New industrial tools have been introduced in the last six months to bring more visibility and actionable security options to IT/OT convergence. Systems engineering company MITRE released a framework for cyber attacks on industrial control systems in January, with a knowledge base of the tactics and techniques that cyber adversaries use when attacking the industrial control systems. 

It uses the standard threat framework and kill chain, from reconnaissance, to initial entry, persistence, and lateral movement used to achieve the threat actor’s ultimate objectives and organizes a set of actions against each of those steps for the OT environment. Security teams can map the tools and technologies that they already have in place to the actual threat behavior.

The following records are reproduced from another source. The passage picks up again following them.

(** * Shoe-store backend: order workflow, order status engine and cart

    A shallow embedding of the request handlers of
    [controllers/ordersController.js], the pre-save hook of
    [models/ordersModel.js], the handlers of the cart controller, the
    middleware [isAdmin] and the handler that sets the stock of a product,
    followed by the properties of the specification checked against them
    and by further properties of the handlers.

    Modelling conventions.
    - A string is the sequence of the bytes of its UTF-8 encoding.
    - A request body is a JSON value ([JsVal]); the JavaScript operators the
      handlers apply to it (truthiness, property access, [ToString],
      [parseInt], [===], [Array.prototype.includes]) are written out.
    - A JavaScript [Number] that holds money is an exact rational ([Q]);
      rounding of IEEE doubles is not modelled.  Stock levels and parsed
      quantities are integers ([Z]); [NaN] is explicit ([Num]).
    - A collection of the document store is the list of its documents; a
      handler maps the store to a new store and a response.
    - [session.withTransaction] runs its callback on the current store and
      keeps the callback's writes only if the callback returns; a thrown
      error discards them.
    - What the libraries decide and the sources do not show (how a Number
      prints, which values [ObjectId.isValid] accepts and which of them the
      ODM casts, how the arrays of the ODM compare, what the ODM casts to a
      string) is a parameter ([Platform]); what the store may do on its own
      (a conditional update that matches nothing, a write that fails) is a
      parameter ([Env]). *)

From Stdlib Require Import ZArith QArith Qabs Qround List String Ascii Bool Lia.
From Stdlib Require Import DecimalString.
From Stdlib Require Import Permutation Sorted.
Import ListNotations.

Local Open Scope string_scope.
Local Open Scope Z_scope.

(* ===================================================================== *)
(** ** Strings *)

Module Str.

  (** [s.includes(sub)]. *)
Fixpoint includes (s sub : string) : bool :=
    match s with
    | EmptyString => String.prefix sub EmptyString
    | String _ r => String.prefix sub s || includes r sub
    end.

  (** White space and line terminators, which [trim] removes and
      [parseInt] skips.  In ASCII: tab, line feed, vertical tab, form feed,
      carriage return, space. *)
Definition isWhite (c : ascii) : bool :=
    let n := N_of_ascii c in
    ((9 <=? n)%N && (n <=? 13)%N) || (n =? 32)%N.

  (** Outside of ASCII, by the bytes of UTF-8: two bytes for U+00A0; three
      bytes for U+1680, U+2000 to U+200A, U+2028, U+2029, U+202F, U+205F,
      U+3000 and U+FEFF. *)
Definition isWhite2 (a b : ascii) : bool :=
    ((N_of_ascii a =? 194) && (N_of_ascii b =? 160))%N.

Definition isWhite3 (a b c : ascii) : bool :=
    let x := N_of_ascii a in
    let y := N_of_ascii b in
    let z := N_of_ascii c in
    (((x =? 225) && (y =? 154) && (z =? 128))
     || ((x =? 226) && (y =? 128)
         && (((128 <=? z) && (z <=? 138)) || (z =? 168) || (z =? 169)
             || (z =? 175)))
     || ((x =? 226) && (y =? 129) && (z =? 159))
     || ((x =? 227) && (y =? 128) && (z =? 128))
     || ((x =? 239) && (y =? 187) && (z =? 191)))%N.

  (** The string without the white space it starts with; the tests say
      which one, two and three bytes are white space. *)
Fixpoint skipWhite (w1 : ascii -> bool) (w2 : ascii -> ascii -> bool)
      (w3 : ascii -> ascii -> ascii -> bool) (s : string) : string :=
    match s with
    | EmptyString => EmptyString
    | String a r =>
        if w1 a then skipWhite w1 w2 w3 r
        else
          match r with
          | EmptyString => s
          | String b r2 =>
              if w2 a b then skipWhite w1 w2 w3 r2
              else
                match r2 with
                | EmptyString => s
                | String c r3 =>
                    if w3 a b c then skipWhite w1 w2 w3 r3 else s
                end
          end
    end.

Fixpoint reverseOnto (s acc : string) : string :=
    match s with
    | EmptyString => acc
    | String c r => reverseOnto r (String c acc)
    end.

Definition reverse (s : string) : string := reverseOnto s EmptyString.

Definition trimStart (s : string) : string :=
    skipWhite isWhite isWhite2 isWhite3 s.

  (** From the end the bytes of a character come last byte first. *)
Definition trimEnd (s : string) : string :=
    reverse
      (skipWhite isWhite (fun b a => isWhite2 a b)
         (fun c b a => isWhite3 a b c) (reverse s)).

Definition trim (s : string) : string := trimEnd (trimStart s).

  (** [s.replace(/[<>]/g, '')]. *)
Fixpoint stripAngles (s : string) : string :=
    match s with
    | EmptyString => EmptyString
    | String c r =>
        if (Ascii.eqb c "<" || Ascii.eqb c ">")%bool then stripAngles r
        else String c (stripAngles r)
    end.

  (** Decimal digits of an integer, as a template literal prints it. *)
Definition ofZ (z : Z) : string := NilZero.string_of_int (Z.to_int z).

End Str.

(* ===================================================================== *)
(** ** JavaScript values *)

(** The values [JSON.parse] produces, and [undefined] for an absent
    property.  An object is the list of its own properties, one binding per
    key. *)
#[local] Unset Elimination Schemes.
Inductive JsVal : Type :=
| JUndefined
| JNull
| JBool (b : bool)
| JNum (q : Q)
| JStr (s : string)
| JArr (elems : list JsVal)
| JObj (fields : list (string * JsVal)).
#[local] Set Elimination Schemes.

(** The result of [parseInt]. *)
Inductive Num : Type :=
| NaN
| Fin (z : Z).

(** A computation that returns or throws [new Error(msg)]. *)
Inductive Result (A : Type) : Type :=
| Ok (a : A)
| Throw (msg : string).
Arguments Ok {A} a.
Arguments Throw {A} msg.

(** What the sources leave to the runtime and to the ODM library. *)
Class Platform : Type := {
  (** [Number::toString] on a finite Number. *)
  Number_toString : Q -> string;
  (** [mongoose.Types.ObjectId.isValid]. *)
  ObjectId_isValid : JsVal -> bool;
  (** The hexadecimal string of the ObjectId a valid value is cast to. *)
  ObjectId_hex : JsVal -> string;
  (** The message of the [CastError] that rejects a query by [_id] when
      the ODM does not cast the value to an ObjectId; [None] when it casts
      it.  [ObjectId.isValid] accepts values that are not cast, a Number
      such as 5 for one. *)
  ObjectId_castError : JsVal -> option string;
  (** [sizes.includes(v)] on the array of a loaded document, which the ODM
      compares with [==]; [None] when a comparison throws a [TypeError] (a
      value that cannot be converted to a primitive). *)
  MongooseArray_includes : list JsVal -> JsVal -> option bool;
  (** The cast of a value to the schema type String; [Throw m] when the
      ODM refuses it, [m] being the text that the validation error of
      [save] has for the path. *)
  String_cast : JsVal -> Result string
}.

Module Js.

  (** [!!v]. *)
Definition truthy (v : JsVal) : bool :=
    match v with
    | JUndefined | JNull => false
    | JBool b => b
    | JNum q => negb (Qeq_bool q 0)
    | JStr s => negb (String.eqb s EmptyString)
    | JArr _ | JObj _ => true
    end.

Fixpoint lookup (k : string) (fs : list (string * JsVal)) : option JsVal :=
    match fs with
    | [] => None
    | (k', v) :: r => if String.eqb k k' then Some v else lookup k r
    end.

  (** [v.k] for a key that [Object.prototype], [Array.prototype] and the
      wrappers of the primitives do not define: [None] is the [TypeError] of
      reading a property of [undefined] or [null]. *)
Definition prop (k : string) (v : JsVal) : option JsVal :=
    match v with
    | JUndefined | JNull => None
    | JObj fs => Some (match lookup k fs with Some x => x | None => JUndefined end)
    | _ => Some JUndefined
    end.
(** C10: for every text and every chunk_size > 0, every string returned
    by chunk_text, the final remainder included, has at most chunk_size
    characters. *)
Theorem chunk_text_size_bound (text : str) (chunk_size : Z) :
  0 < chunk_size ->
  Forall (fun chunk => len chunk <= chunk_size) (chunk_text text chunk_size).
Proof.
  intros Hc.
  apply chunk_text_invariant with
    (I := fun start chunks =>
            0 <= start /\ Forall (fun chunk => len chunk <= chunk_size) chunks).
  - split; [lia | constructor].
  - intros start chunks [Hs Hf] Hlt. unfold loop_body.
    destruct (len text <=? start + chunk_size) eqn:E.
    + apply Z.leb_le in E. apply Forall_app. split; [exact Hf|].
      constructor; [|constructor].
      rewrite slice_from_inside by lia.
      pose proof (strip_len (skipn (Z.to_nat start) text)) as Hl.
      unfold len in *. rewrite length_skipn in Hl. lia.
    + apply Z.leb_gt in E.
      pose proof (adjusted_end_bounds text chunk_size start
                    Hc ltac:(lia) ltac:(lia)) as Hb.
      split; [lia|]. apply Forall_append_if_nonempty; [exact Hf|].
      pose proof (strip_len
                    (slice text start (adjusted_end text chunk_size start)))
        as Hl.
      rewrite slice_len in Hl by lia. lia.
  - intros start chunks [_ Hf] _. exact Hf.
Qed.
(** X24. A retry keeps the place of the item in the queue.  After the retry
    control of the failed item at position [i] (in a state the page can be
    in, ids pairwise different), the position the loop takes next is [i] or
    the first pending position before it: the retried item is worked before
    every pending item that stands behind it. *)
Theorem retry_keeps_queue_position (s : State) (i : nat) (item : WorkItem) :
  reachable host s -> items s !! i = Some item -> item_status item = ERROR ->
  findPendingIndex (items (ui_step host (ClickRetry i) s))
  = Some (match findPendingIndex (items s) with
          | Some j => Nat.min i j
          | None => i
          end).
Proof.
  intros Hr Hi He.
  pose proof (inv_nodup _ _ (Inv_reachable host random_id_inj s Hr)) as Hnd.
  assert (Hitems : items (ui_step host (ClickRetry i) s)
                   = <[i := spread item set_retry]> (items s)).
  { simpl. rewrite Hi, decide_True by done.
    rewrite handleRetryItem_items, updateItem_items.
    by apply (update_id_insert (item_id item) (fun item => spread item set_retry)). }
  rewrite Hitems. assert (Hlt : i < length (items s)) by (by eapply lookup_lt_Some).
  apply findPendingIndex_Some.
  destruct (findPendingIndex (items s)) as [j|] eqn:Hfind.
  - apply findPendingIndex_Some in Hfind as (p & Hj & Hp & Hbefore).
    assert (j <> i) by (intros ->; congruence).
    destruct (Nat.min_spec i j) as [[Hij ->]|[Hji ->]].
    + exists (spread item set_retry). split; [by apply list_lookup_insert_eq|].
      split; [done|]. intros m x Hm Hmi. rewrite list_lookup_insert_ne in Hm by lia.
      eapply Hbefore; [exact Hm|lia].
    + exists p. split; [by rewrite list_lookup_insert_ne|]. split; [done|].
      intros m x Hm Hmj. rewrite list_lookup_insert_ne in Hm by lia.
      by eapply Hbefore.
  - exists (spread item set_retry). split; [by apply list_lookup_insert_eq|].
    split; [done|]. intros m x Hm Hmi. rewrite list_lookup_insert_ne in Hm by lia.
    apply findPendingIndex_None in Hfind. rewrite Forall_forall in Hfind.
    apply Hfind. by eapply list_elem_of_lookup_2.
Qed.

It also maps the organization’s activities to specific threat actors who might be targeting them.

This could help create a shared kill-chain approach, including helping establish a standard language for security teams to use as they report incidents, London says. 

Creating standards and alliances

“Sharing of best practice that take place in alliances is really valuable — a virtuous cycle of shaping demand, and vendors can deliver within consistent boundaries,” Lang says. The Operational Technology Cyber Security Alliance (OTCSA), a new global alliance focused on cybersecurity, launched in October 2019 to help companies address the OT security challenges that continue to put operations, and consequently, business at risk.

Today half the OT organizations surveyed by SANS have an OT/IT convergence strategy that they are implementing or have completed, and another 33% are developing an OT/IT convergence strategy. The success of their convergence strategy, however, may require being more accepting of risk, Lang says. “Loosening of risk tolerance precedes maturity of IT/OT convergence,” Lang says. “It’s a scary concept, but the technology is there to support it — and security is getting its due attention right now.”